Description du village :
Quand on arrive de Pleine-Sève, sur la route qui mène au local du cercle généalogique du pays de Caux, à Fontaine le Dun, on voit apparaître sur la gauche un grand bosquet d’arbres de haute futaie, composé d’hêtres et de chênes, qui protègent les habitations des vents dominants, soufflant souvent en rafales. Dès l’entrée du village, après avoir passé le bois, on se trouve dans un paysage champêtre typique du Pays de Caux, composé de haies et de talus où poussent différentes plantes sauvages. Ce sont les clos-masures, terme récent, traditionnellement nommés masures, terme que je préfère. Dès le XVII ème siècle, on constate la présence sur les plans terriers, de bâtiments (étables, granges, charreteries) dispersés dans la cour des fermes plantée d’arbres fruitiers. On y trouve encore quelques chaumières ou longères, habitat traditionnel, construites avec les matériaux de la région (pierres de carrière, terre argileuse, limon, paille, bois de chênes ou châtaigniers, joncs et roseaux). Ces demeures ajoutent beaucoup de cachet à ce lieu. Une rue principale, ombragée par de grands arbres centenaires, fait le tour du village où se trouve trois lieux dits : le buisson, le suret et le trou-pierrot.
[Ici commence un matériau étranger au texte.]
Definition dec_MemorySummary : decoder MemorySummary := dec_struct [
  at_key "evidence_id" dec_string ms_EvidenceID (λ x s, mkMemorySummary x (ms_SHA256 s) (ms_Status s) (ms_Reason s) (ms_BaselineMiB s) (ms_LimitedMiB s) (ms_CandidateMiB s) (ms_MinimumCandidateMiB s) (ms_SharedMemoryMiB s) (ms_OtherMiB s) (ms_TelemetryProfile s) (ms_TelemetryReserveMiB s) (ms_TelemetryComponentLimitsMiB s) (ms_TelemetryMarginMiB s) (ms_TelemetryCalculatedAllowanceMiB s) (ms_AllocatableMiB s) (ms_EnvelopeBytes s) (ms_HeadroomBytes s) (ms_Cold s) (ms_Warm s) (ms_Observations s) (ms_Preconditions s) (ms_Limitations s) (ms_Artifacts s));
  at_key "sha256" dec_string ms_SHA256 (λ x s, mkMemorySummary (ms_EvidenceID s) x (ms_Status s) (ms_Reason s) (ms_BaselineMiB s) (ms_LimitedMiB s) (ms_CandidateMiB s) (ms_MinimumCandidateMiB s) (ms_SharedMemoryMiB s) (ms_OtherMiB s) (ms_TelemetryProfile s) (ms_TelemetryReserveMiB s) (ms_TelemetryComponentLimitsMiB s) (ms_TelemetryMarginMiB s) (ms_TelemetryCalculatedAllowanceMiB s) (ms_AllocatableMiB s) (ms_EnvelopeBytes s) (ms_HeadroomBytes s) (ms_Cold s) (ms_Warm s) (ms_Observations s) (ms_Preconditions s) (ms_Limitations s) (ms_Artifacts s));
  at_key "status" dec_string ms_Status (λ x s, mkMemorySummary (ms_EvidenceID s) (ms_SHA256 s) x (ms_Reason s) (ms_BaselineMiB s) (ms_LimitedMiB s) (ms_CandidateMiB s) (ms_MinimumCandidateMiB s) (ms_SharedMemoryMiB s) (ms_OtherMiB s) (ms_TelemetryProfile s) (ms_TelemetryReserveMiB s) (ms_TelemetryComponentLimitsMiB s) (ms_TelemetryMarginMiB s) (ms_TelemetryCalculatedAllowanceMiB s) (ms_AllocatableMiB s) (ms_EnvelopeBytes s) (ms_HeadroomBytes s) (ms_Cold s) (ms_Warm s) (ms_Observations s) (ms_Preconditions s) (ms_Limitations s) (ms_Artifacts s));
  at_key "reason" dec_string ms_Reason (λ x s, mkMemorySummary (ms_EvidenceID s) (ms_SHA256 s) (ms_Status s) x (ms_BaselineMiB s) (ms_LimitedMiB s) (ms_CandidateMiB s) (ms_MinimumCandidateMiB s) (ms_SharedMemoryMiB s) (ms_OtherMiB s) (ms_TelemetryProfile s) (ms_TelemetryReserveMiB s) (ms_TelemetryComponentLimitsMiB s) (ms_TelemetryMarginMiB s) (ms_TelemetryCalculatedAllowanceMiB s) (ms_AllocatableMiB s) (ms_EnvelopeBytes s) (ms_HeadroomBytes s) (ms_Cold s) (ms_Warm s) (ms_Observations s) (ms_Preconditions s) (ms_Limitations s) (ms_Artifacts s));
  at_key "baseline_mib" dec_int ms_BaselineMiB (λ x s, mkMemorySummary (ms_EvidenceID s) (ms_SHA256 s) (ms_Status s) (ms_Reason s) x (ms_LimitedMiB s) (ms_CandidateMiB s) (ms_MinimumCandidateMiB s) (ms_SharedMemoryMiB s) (ms_OtherMiB s) (ms_TelemetryProfile s) (ms_TelemetryReserveMiB s) (ms_TelemetryComponentLimitsMiB s) (ms_TelemetryMarginMiB s) (ms_TelemetryCalculatedAllowanceMiB s) (ms_AllocatableMiB s) (ms_EnvelopeBytes s) (ms_HeadroomBytes s) (ms_Cold s) (ms_Warm s) (ms_Observations s) (ms_Preconditions s) (ms_Limitations s) (ms_Artifacts s));
  at_key "limited_mib" dec_int ms_LimitedMiB (λ x s, mkMemorySummary (ms_EvidenceID s) (ms_SHA256 s) (ms_Status s) (ms_Reason s) (ms_BaselineMiB s) x (ms_CandidateMiB s) (ms_MinimumCandidateMiB s) (ms_SharedMemoryMiB s) (ms_OtherMiB s) (ms_TelemetryProfile s) (ms_TelemetryReserveMiB s) (ms_TelemetryComponentLimitsMiB s) (ms_TelemetryMarginMiB s) (ms_TelemetryCalculatedAllowanceMiB s) (ms_AllocatableMiB s) (ms_EnvelopeBytes s) (ms_HeadroomBytes s) (ms_Cold s) (ms_Warm s) (ms_Observations s) (ms_Preconditions s) (ms_Limitations s) (ms_Artifacts s));
  at_key "candidate_mib" dec_int ms_CandidateMiB (λ x s, mkMemorySummary (ms_EvidenceID s) (ms_SHA256 s) (ms_Status s) (ms_Reason s) (ms_BaselineMiB s) (ms_LimitedMiB s) x (ms_MinimumCandidateMiB s) (ms_SharedMemoryMiB s) (ms_OtherMiB s) (ms_TelemetryProfile s) (ms_TelemetryReserveMiB s) (ms_TelemetryComponentLimitsMiB s) (ms_TelemetryMarginMiB s) (ms_TelemetryCalculatedAllowanceMiB s) (ms_AllocatableMiB s) (ms_EnvelopeBytes s) (ms_HeadroomBytes s) (ms_Cold s) (ms_Warm s) (ms_Observations s) (ms_Preconditions s) (ms_Limitations s) (ms_Artifacts s));
  at_key "minimum_candidate_mib" dec_int ms_MinimumCandidateMiB (λ x s, mkMemorySummary (ms_EvidenceID s) (ms_SHA256 s) (ms_Status s) (ms_Reason s) (ms_BaselineMiB s) (ms_LimitedMiB s) (ms_CandidateMiB s) x (ms_SharedMemoryMiB s) (ms_OtherMiB s) (ms_TelemetryProfile s) (ms_TelemetryReserveMiB s) (ms_TelemetryComponentLimitsMiB s) (ms_TelemetryMarginMiB s) (ms_TelemetryCalculatedAllowanceMiB s) (ms_AllocatableMiB s) (ms_EnvelopeBytes s) (ms_HeadroomBytes s) (ms_Cold s) (ms_Warm s) (ms_Observations s) (ms_Preconditions s) (ms_Limitations s) (ms_Artifacts s));
  at_key "shared_memory_mib" dec_int ms_SharedMemoryMiB (λ x s, mkMemorySummary (ms_EvidenceID s) (ms_SHA256 s) (ms_Status s) (ms_Reason s) (ms_BaselineMiB s) (ms_LimitedMiB s) (ms_CandidateMiB s) (ms_MinimumCandidateMiB s) x (ms_OtherMiB s) (ms_TelemetryProfile s) (ms_TelemetryReserveMiB s) (ms_TelemetryComponentLimitsMiB s) (ms_TelemetryMarginMiB s) (ms_TelemetryCalculatedAllowanceMiB s) (ms_AllocatableMiB s) (ms_EnvelopeBytes s) (ms_HeadroomBytes s) (ms_Cold s) (ms_Warm s) (ms_Observations s) (ms_Preconditions s) (ms_Limitations s) (ms_Artifacts s));
  at_key "other_mib" dec_int ms_OtherMiB (λ x s, mkMemorySummary (ms_EvidenceID s) (ms_SHA256 s) (ms_Status s) (ms_Reason s) (ms_BaselineMiB s) (ms_LimitedMiB s) (ms_CandidateMiB s) (ms_MinimumCandidateMiB s) (ms_SharedMemoryMiB s) x (ms_TelemetryProfile s) (ms_TelemetryReserveMiB s) (ms_TelemetryComponentLimitsMiB s) (ms_TelemetryMarginMiB s) (ms_TelemetryCalculatedAllowanceMiB s) (ms_AllocatableMiB s) (ms_EnvelopeBytes s) (ms_HeadroomBytes s) (ms_Cold s) (ms_Warm s) (ms_Observations s) (ms_Preconditions s) (ms_Limitations s) (ms_Artifacts s));
  at_key "telemetry_profile" dec_string ms_TelemetryProfile (λ x s, mkMemorySummary (ms_EvidenceID s) (ms_SHA256 s) (ms_Status s) (ms_Reason s) (ms_BaselineMiB s) (ms_LimitedMiB s) (ms_CandidateMiB s) (ms_MinimumCandidateMiB s) (ms_SharedMemoryMiB s) (ms_OtherMiB s) x (ms_TelemetryReserveMiB s) (ms_TelemetryComponentLimitsMiB s) (ms_TelemetryMarginMiB s) (ms_TelemetryCalculatedAllowanceMiB s) (ms_AllocatableMiB s) (ms_EnvelopeBytes s) (ms_HeadroomBytes s) (ms_Cold s) (ms_Warm s) (ms_Observations s) (ms_Preconditions s) (ms_Limitations s) (ms_Artifacts s));
  at_key "telemetry_reserve_mib" dec_int ms_TelemetryReserveMiB (λ x s, mkMemorySummary (ms_EvidenceID s) (ms_SHA256 s) (ms_Status s) (ms_Reason s) (ms_BaselineMiB s) (ms_LimitedMiB s) (ms_CandidateMiB s) (ms_MinimumCandidateMiB s) (ms_SharedMemoryMiB s) (ms_OtherMiB s) (ms_TelemetryProfile s) x (ms_TelemetryComponentLimitsMiB s) (ms_TelemetryMarginMiB s) (ms_TelemetryCalculatedAllowanceMiB s) (ms_AllocatableMiB s) (ms_EnvelopeBytes s) (ms_HeadroomBytes s) (ms_Cold s) (ms_Warm s) (ms_Observations s) (ms_Preconditions s) (ms_Limitations s) (ms_Artifacts s));
  at_key "telemetry_component_limits_mib" (dec_map 0 dec_int) ms_TelemetryComponentLimitsMiB (λ x s, mkMemorySummary (ms_EvidenceID s) (ms_SHA256 s) (ms_Status s) (ms_Reason s) (ms_BaselineMiB s) (ms_LimitedMiB s) (ms_CandidateMiB s) (ms_MinimumCandidateMiB s) (ms_SharedMemoryMiB s) (ms_OtherMiB s) (ms_TelemetryProfile s) (ms_TelemetryReserveMiB s) x (ms_TelemetryMarginMiB s) (ms_TelemetryCalculatedAllowanceMiB s) (ms_AllocatableMiB s) (ms_EnvelopeBytes s) (ms_HeadroomBytes s) (ms_Cold s) (ms_Warm s) (ms_Observations s) (ms_Preconditions s) (ms_Limitations s) (ms_Artifacts s));
  at_key "telemetry_margin_mib" dec_int ms_TelemetryMarginMiB (λ x s, mkMemorySummary (ms_EvidenceID s) (ms_SHA256 s) (ms_Status s) (ms_Reason s) (ms_BaselineMiB s) (ms_LimitedMiB s) (ms_CandidateMiB s) (ms_MinimumCandidateMiB s) (ms_SharedMemoryMiB s) (ms_OtherMiB s) (ms_TelemetryProfile s) (ms_TelemetryReserveMiB s) (ms_TelemetryComponentLimitsMiB s) x (ms_TelemetryCalculatedAllowanceMiB s) (ms_AllocatableMiB s) (ms_EnvelopeBytes s) (ms_HeadroomBytes s) (ms_Cold s) (ms_Warm s) (ms_Observations s) (ms_Preconditions s) (ms_Limitations s) (ms_Artifacts s));
  at_key "telemetry_calculated_allowance_mib" dec_int ms_TelemetryCalculatedAllowanceMiB (λ x s, mkMemorySummary (ms_EvidenceID s) (ms_SHA256 s) (ms_Status s) (ms_Reason s) (ms_BaselineMiB s) (ms_LimitedMiB s) (ms_CandidateMiB s) (ms_MinimumCandidateMiB s) (ms_SharedMemoryMiB s) (ms_OtherMiB s) (ms_TelemetryProfile s) (ms_TelemetryReserveMiB s) (ms_TelemetryComponentLimitsMiB s) (ms_TelemetryMarginMiB s) x (ms_AllocatableMiB s) (ms_EnvelopeBytes s) (ms_HeadroomBytes s) (ms_Cold s) (ms_Warm s) (ms_Observations s) (ms_Preconditions s) (ms_Limitations s) (ms_Artifacts s));
  at_key "allocatable_mib" dec_int ms_AllocatableMiB (λ x s, mkMemorySummary (ms_EvidenceID s) (ms_SHA256 s) (ms_Status s) (ms_Reason s) (ms_BaselineMiB s) (ms_LimitedMiB s) (ms_CandidateMiB s) (ms_MinimumCandidateMiB s) (ms_SharedMemoryMiB s) (ms_OtherMiB s) (ms_TelemetryProfile s) (ms_TelemetryReserveMiB s) (ms_TelemetryComponentLimitsMiB s) (ms_TelemetryMarginMiB s) (ms_TelemetryCalculatedAllowanceMiB s) x (ms_EnvelopeBytes s) (ms_HeadroomBytes s) (ms_Cold s) (ms_Warm s) (ms_Observations s) (ms_Preconditions s) (ms_Limitations s) (ms_Artifacts s));
  at_key "envelope_bytes" dec_int ms_EnvelopeBytes (λ x s, mkMemorySummary (ms_EvidenceID s) (ms_SHA256 s) (ms_Status s) (ms_Reason s) (ms_BaselineMiB s) (ms_LimitedMiB s) (ms_CandidateMiB s) (ms_MinimumCandidateMiB s) (ms_SharedMemoryMiB s) (ms_OtherMiB s) (ms_TelemetryProfile s) (ms_TelemetryReserveMiB s) (ms_TelemetryComponentLimitsMiB s) (ms_TelemetryMarginMiB s) (ms_TelemetryCalculatedAllowanceMiB s) (ms_AllocatableMiB s) x (ms_HeadroomBytes s) (ms_Cold s) (ms_Warm s) (ms_Observations s) (ms_Preconditions s) (ms_Limitations s) (ms_Artifacts s));
  at_key "headroom_bytes" dec_int ms_HeadroomBytes (λ x s, mkMemorySummary (ms_EvidenceID s) (ms_SHA256 s) (ms_Status s) (ms_Reason s) (ms_BaselineMiB s) (ms_LimitedMiB s) (ms_CandidateMiB s) (ms_MinimumCandidateMiB s) (ms_SharedMemoryMiB s) (ms_OtherMiB s) (ms_TelemetryProfile s) (ms_TelemetryReserveMiB s) (ms_TelemetryComponentLimitsMiB s) (ms_TelemetryMarginMiB s) (ms_TelemetryCalculatedAllowanceMiB s) (ms_AllocatableMiB s) (ms_EnvelopeBytes s) x (ms_Cold s) (ms_Warm s) (ms_Observations s) (ms_Preconditions s) (ms_Limitations s) (ms_Artifacts s));
  at_key "cold" dec_int ms_Cold (λ x s, mkMemorySummary (ms_EvidenceID s) (ms_SHA256 s) (ms_Status s) (ms_Reason s) (ms_BaselineMiB s) (ms_LimitedMiB s) (ms_CandidateMiB s) (ms_MinimumCandidateMiB s) (ms_SharedMemoryMiB s) (ms_OtherMiB s) (ms_TelemetryProfile s) (ms_TelemetryReserveMiB s) (ms_TelemetryComponentLimitsMiB s) (ms_TelemetryMarginMiB s) (ms_TelemetryCalculatedAllowanceMiB s) (ms_AllocatableMiB s) (ms_EnvelopeBytes s) (ms_HeadroomBytes s) x (ms_Warm s) (ms_Observations s) (ms_Preconditions s) (ms_Limitations s) (ms_Artifacts s));
  at_key "warm" dec_int ms_Warm (λ x s, mkMemorySummary (ms_EvidenceID s) (ms_SHA256 s) (ms_Status s) (ms_Reason s) (ms_BaselineMiB s) (ms_LimitedMiB s) (ms_CandidateMiB s) (ms_MinimumCandidateMiB s) (ms_SharedMemoryMiB s) (ms_OtherMiB s) (ms_TelemetryProfile s) (ms_TelemetryReserveMiB s) (ms_TelemetryComponentLimitsMiB s) (ms_TelemetryMarginMiB s) (ms_TelemetryCalculatedAllowanceMiB s) (ms_AllocatableMiB s) (ms_EnvelopeBytes s) (ms_HeadroomBytes s) (ms_Cold s) x (ms_Observations s) (ms_Preconditions s) (ms_Limitations s) (ms_Artifacts s));
  at_key "observations" (dec_list MemoryObservation0 dec_MemoryObservation) ms_Observations (λ x s, mkMemorySummary (ms_EvidenceID s) (ms_SHA256 s) (ms_Status s) (ms_Reason s) (ms_BaselineMiB s) (ms_LimitedMiB s) (ms_CandidateMiB s) (ms_MinimumCandidateMiB s) (ms_SharedMemoryMiB s) (ms_OtherMiB s) (ms_TelemetryProfile s) (ms_TelemetryReserveMiB s) (ms_TelemetryComponentLimitsMiB s) (ms_TelemetryMarginMiB s) (ms_TelemetryCalculatedAllowanceMiB s) (ms_AllocatableMiB s) (ms_EnvelopeBytes s) (ms_HeadroomBytes s) (ms_Cold s) (ms_Warm s) x (ms_Preconditions s) (ms_Limitations s) (ms_Artifacts s));
  at_key "preconditions" (dec_map "" dec_string) ms_Preconditions (λ x s, mkMemorySummary (ms_EvidenceID s) (ms_SHA256 s) (ms_Status s) (ms_Reason s) (ms_BaselineMiB s) (ms_LimitedMiB s) (ms_CandidateMiB s) (ms_MinimumCandidateMiB s) (ms_SharedMemoryMiB s) (ms_OtherMiB s) (ms_TelemetryProfile s) (ms_TelemetryReserveMiB s) (ms_TelemetryComponentLimitsMiB s) (ms_TelemetryMarginMiB s) (ms_TelemetryCalculatedAllowanceMiB s) (ms_AllocatableMiB s) (ms_EnvelopeBytes s) (ms_HeadroomBytes s) (ms_Cold s) (ms_Warm s) (ms_Observations s) x (ms_Limitations s) (ms_Artifacts s));
  at_key "limitations" (dec_list "" dec_string) ms_Limitations (λ x s, mkMemorySummary (ms_EvidenceID s) (ms_SHA256 s) (ms_Status s) (ms_Reason s) (ms_BaselineMiB s) (ms_LimitedMiB s) (ms_CandidateMiB s) (ms_MinimumCandidateMiB s) (ms_SharedMemoryMiB s) (ms_OtherMiB s) (ms_TelemetryProfile s) (ms_TelemetryReserveMiB s) (ms_TelemetryComponentLimitsMiB s) (ms_TelemetryMarginMiB s) (ms_TelemetryCalculatedAllowanceMiB s) (ms_AllocatableMiB s) (ms_EnvelopeBytes s) (ms_HeadroomBytes s) (ms_Cold s) (ms_Warm s) (ms_Observations s) (ms_Preconditions s) x (ms_Artifacts s));
  at_key "artifacts" (dec_list Artifact0 dec_Artifact) ms_Artifacts (λ x s, mkMemorySummary (ms_EvidenceID s) (ms_SHA256 s) (ms_Status s) (ms_Reason s) (ms_BaselineMiB s) (ms_LimitedMiB s) (ms_CandidateMiB s) (ms_MinimumCandidateMiB s) (ms_SharedMemoryMiB s) (ms_OtherMiB s) (ms_TelemetryProfile s) (ms_TelemetryReserveMiB s) (ms_TelemetryComponentLimitsMiB s) (ms_TelemetryMarginMiB s) (ms_TelemetryCalculatedAllowanceMiB s) (ms_AllocatableMiB s) (ms_EnvelopeBytes s) (ms_HeadroomBytes s) (ms_Cold s) (ms_Warm s) (ms_Observations s) (ms_Preconditions s) (ms_Limitations s) x)].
Jusqu’en 1964, le seul commerce qui existait dans ce village, était le café épicerie de Jeanne Marie Léonie Famery, épouse d’Ambroise Léon Alexandre Videcoq. Ce lieu convivial servait de rencontres entre les habitants. Une des dix pièces de l’habitation servait de Mairie.
En sillonnant le village, sur le terrain de la mairie actuelle, on peut visiter un jardin conservatoire de la flore sauvage locale : le jardin des amouhoques (L’amouhoque est le nom cauchois de la camomille sauvage). Au cœur d’un corridor d’arbres, sur les talus, des étiquettes permettent de connaître le nom des diverses plantes.
Aujourd’hui il n’y a plus ni seigneur, ni curé, mais une petite église en grès encore bariolée des armes de ses patrons et de ses bienfaiteurs qui ont disparu. Cette église, reconstruite au XVI ème siècle, dont la chapelle date de 1528, est dédiée à Saint Aubin. Cette chapelle dut être bâtie et ornée par les seigneurs du lieu. Les murs sont en grès du pays, plus petits sur la partie nord, qui est la partie la plus ancienne. Le reste de l’édifice, bâti avec des blocs de grès plus gros et plus soigneusement découpés, a subi des réfections, comme en témoignent les dates portées par certains d’entre-eux : 1715 sur la façade ; 1731 sur le mur sud, avec indication en latin de la réfection et du nom du prêtre en fonction dans la commune.
Dès l’entrée, on peut voir la corde servant à actionner la petite cloche dite « tinterelle » nommée « Louise ». Celle-ci, d’un poids de 400 Kg a été fondue en 1706. Jusqu’à une époque récente, un habitant du village, Mr Carpentier, successeur de Mr Dulong, faisait sonner l’angélus à midi, tradition qu’il exerce depuis 1961.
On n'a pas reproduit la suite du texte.